(** * Skip+ overlay maintenance (vaud/skip.py): a shallow embedding

    The Python module [vaud.skip] is embedded function by function.

    - A [CopyableBitArray] is a [list bool], most significant bit first.
    - A Python [set] is the list of its elements in iteration order,
      without duplicates; [add] puts a new element last.  The statements
      below are about membership, or say where the iteration order shows
      through, and [skipRange_Permutation] shows that the ranges do not
      depend on it.
    - [vaud.core] is not among the sources.  What the module takes from
      it is either modelled from the specification (the order on
      references and on bit strings, [newNode], the attribute lookup of
      a reference) or left as a parameter
      (the host name, the random bit string, the method [introduce]).
    - The [dict] [_ranges] is a [gmap nat].
    - A raised exception is the [Raise] case of [result]; methods of a
      node thread the node's state explicitly and list the remote
      invocations they issue. *)

From stdpp Require Import gmap strings list.
From Stdlib Require Import ZArith Ascii.

Set Default Proof Using "Type".
Open Scope Z_scope.
Open Scope nat_scope.

(** ** Exceptions *)

Inductive PyError : Type :=
| AttributeError
| ValueError
| KeyError
| IndexError
| TypeError.

Inductive result (A : Type) : Type :=
| Ok (a : A)
| Raise (e : PyError).

Arguments Ok {A} a.
Arguments Raise {A} e.

Definition bind {A B : Type} (m : result A) (k : A -> result B) : result B :=
  match m with
  | Ok a => k a
  | Raise e => Raise e
  end.

Notation "'let!' x ':=' m 'in' k" := (bind m (fun x => k))
  (at level 10, x name, m at level 100, k at level 200).


(** ** Bit strings *)

Definition BitString : Type := list bool.

(** Modelled from the spec: the comparison of [CopyableBitArray] lives in
    [vaud.core], which is not part of the sources.  The specification asks
    for the lexicographic order, most significant bit first. *)
Fixpoint bits_ltb (a b : BitString) : bool :=
  match a, b with
  | [], [] => false
  | [], _ :: _ => true
  | _ :: _, [] => false
  | x :: a', y :: b' =>
      if Bool.eqb x y then bits_ltb a' b' else negb x
  end.

Definition bits_eqb (a b : BitString) : bool := bool_decide (a = b).

(** ** SkipNodeReference *)

Record SkipNodeReference : Type := mkSkipNodeReference {
  host : option string;
  port : option Z;
  _rs : option BitString
}.

#[global] Instance SkipNodeReference_eq_dec : EqDecision SkipNodeReference.
Proof. solve_decision. Defined.

(** [SkipNodeReference.__init__(host=None, port=None, rs=None)] *)
Definition SkipNodeReference_init
    (h : option string) (p : option Z) (r : option BitString) : SkipNodeReference :=
  {| host := h; port := p; _rs := r |}.

(** The getter of the [rs] property: the body of the function, which
    raises [AttributeError] when [_rs] is [None].  What the attribute
    access [v.rs] gives is [getattr_rs] below: when a getter raises
    [AttributeError], Python hands the lookup to [__getattr__] of the
    class.  The functions of this module that go on to call a method of
    the bit string ([v.rs.copy()] in [prefix]) fail with
    [AttributeError] either way, a remote caller having no such
    method, and are written with the getter. *)
Definition rs (v : SkipNodeReference) : result BitString :=
  match _rs v with
  | None => Raise AttributeError
  | Some b => Ok b
  end.


(** What the attribute [rs] of a reference can be: a bit string, or the
    remote caller of a method registered under a name. *)
Inductive RsAttr : Type :=
| bit_string (b : BitString)
| remote_caller (name : string).

(** The names this module registers as remote methods, by the decorator
    [remoteMethod] on [SkipNode.rs] and [SkipNode.linearise]. *)
Definition methodNames : list string := ["rs"; "linearise"].

(** Modelled from the spec: the attribute lookup of the base class
    [NodeReference] lives in [vaud.core], which is not part of the
    sources.  A reference exposes, for every method name registered as
    remote, an invocation that returns a deferred (the factory calls
    [rs()] on a bare [NodeReference] in this way); any other name is an
    [AttributeError]. *)
Definition NodeReference_getattr (name : string) : result RsAttr :=
  if decide (name ∈ methodNames) then Ok (remote_caller name)
  else Raise AttributeError.

(** The attribute access [v.rs]: the getter, and the lookup of the base
    class when the getter raises [AttributeError]. *)
Definition getattr_rs (v : SkipNodeReference) : result RsAttr :=
  match rs v with
  | Ok b => Ok (bit_string b)
  | Raise AttributeError => NodeReference_getattr "rs"
  | Raise e => Raise e
  end.

(** [len(a)] and [a[i]] on what [v.rs] gave: a remote caller has no
    length. *)
Definition as_bits (a : RsAttr) : result BitString :=
  match a with
  | bit_string b => Ok b
  | remote_caller _ => Raise TypeError
  end.


(** ** The order on references

    [lowest] and [highest] are the two [PseudoNodeReference]s. *)

Inductive Ref : Type :=
| lowest
| highest
| real (r : SkipNodeReference).
(** C2. [get_client] is the five-rule, first-match-wins selection of the
    specification, for every model name and every registry state: (1) a
    name with the direct prefix [gpt-] and the direct client registered
    give the direct client; (2) otherwise a name with the gateway prefix
    [azure-] or containing [gpt], and the gateway client registered, give
    the gateway client; (3) otherwise a registered gateway client is
    chosen; (4) otherwise a registered direct client; (5) otherwise the
    no-provider outcome.  A name carrying a registered provider's prefix is
    routed to that provider whatever else is registered.  Being a function,
    the selection is deterministic and total. *)
Theorem get_client_first_match (g : globals) (m : string) :
  get_client g m
    = match select_provider (openai_client g) (azure_client g) m with
      | Some c => Ok c
      | None => Raise (HTTPException 400 "No configured AI providers")
      end /\
  (forall c, PyStr.startswith "gpt-" m = true -> openai_client g = Some c ->
     get_client g m = Ok c) /\
  (forall c, (PyStr.startswith "gpt-" m = false \/ openai_client g = None) ->
     (PyStr.startswith "azure-" m = true \/ PyStr.contains "gpt" m = true) ->
     azure_client g = Some c -> get_client g m = Ok c) /\
  (forall c, (PyStr.startswith "gpt-" m = false \/ openai_client g = None) ->
     PyStr.startswith "azure-" m = false -> PyStr.contains "gpt" m = false ->
     azure_client g = Some c -> get_client g m = Ok c) /\
  (forall c, (PyStr.startswith "gpt-" m = false \/ openai_client g = None) ->
     azure_client g = None -> openai_client g = Some c -> get_client g m = Ok c) /\
  (openai_client g = None -> azure_client g = None ->
     get_client g m = Raise (HTTPException 400 "No configured AI providers")) /\
  (forall c, PyStr.startswith "azure-" m = true -> azure_client g = Some c ->
     get_client g m = Ok c).
Proof.
  destruct g as [oc ac cfg]. unfold get_client, select_provider, and_client.
  cbn [openai_client azure_client].
  generalize (azure_prefix_not_gpt m).
  generalize (PyStr.startswith "gpt-" m) (PyStr.startswith "azure-" m)
             (PyStr.contains "gpt" m).
  intros direct_prefix gateway_prefix family Hexcl.
  repeat split; intros;
    destruct oc, ac, direct_prefix, gateway_prefix, family;
    simplify_eq; try reflexivity; try (intuition discriminate).
Qed.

------------------------------------------------

- TASK OBJECTIVE:
Beginning at the top of the records above, transcribe each line exactly up to and including the line that holds "Set Default Proof".

- OUTPUT:
(** * Skip+ overlay maintenance (vaud/skip.py): a shallow embedding

    The Python module [vaud.skip] is embedded function by function.

    - A [CopyableBitArray] is a [list bool], most significant bit first.
    - A Python [set] is the list of its elements in iteration order,
      without duplicates; [add] puts a new element last.  The statements
      below are about membership, or say where the iteration order shows
      through, and [skipRange_Permutation] shows that the ranges do not
      depend on it.
    - [vaud.core] is not among the sources.  What the module takes from
      it is either modelled from the specification (the order on
      references and on bit strings, [newNode], the attribute lookup of
      a reference) or left as a parameter
      (the host name, the random bit string, the method [introduce]).
    - The [dict] [_ranges] is a [gmap nat].
    - A raised exception is the [Raise] case of [result]; methods of a
      node thread the node's state explicitly and list the remote
      invocations they issue. *)

From stdpp Require Import gmap strings list.
From Stdlib Require Import ZArith Ascii.

Set Default Proof Using "Type".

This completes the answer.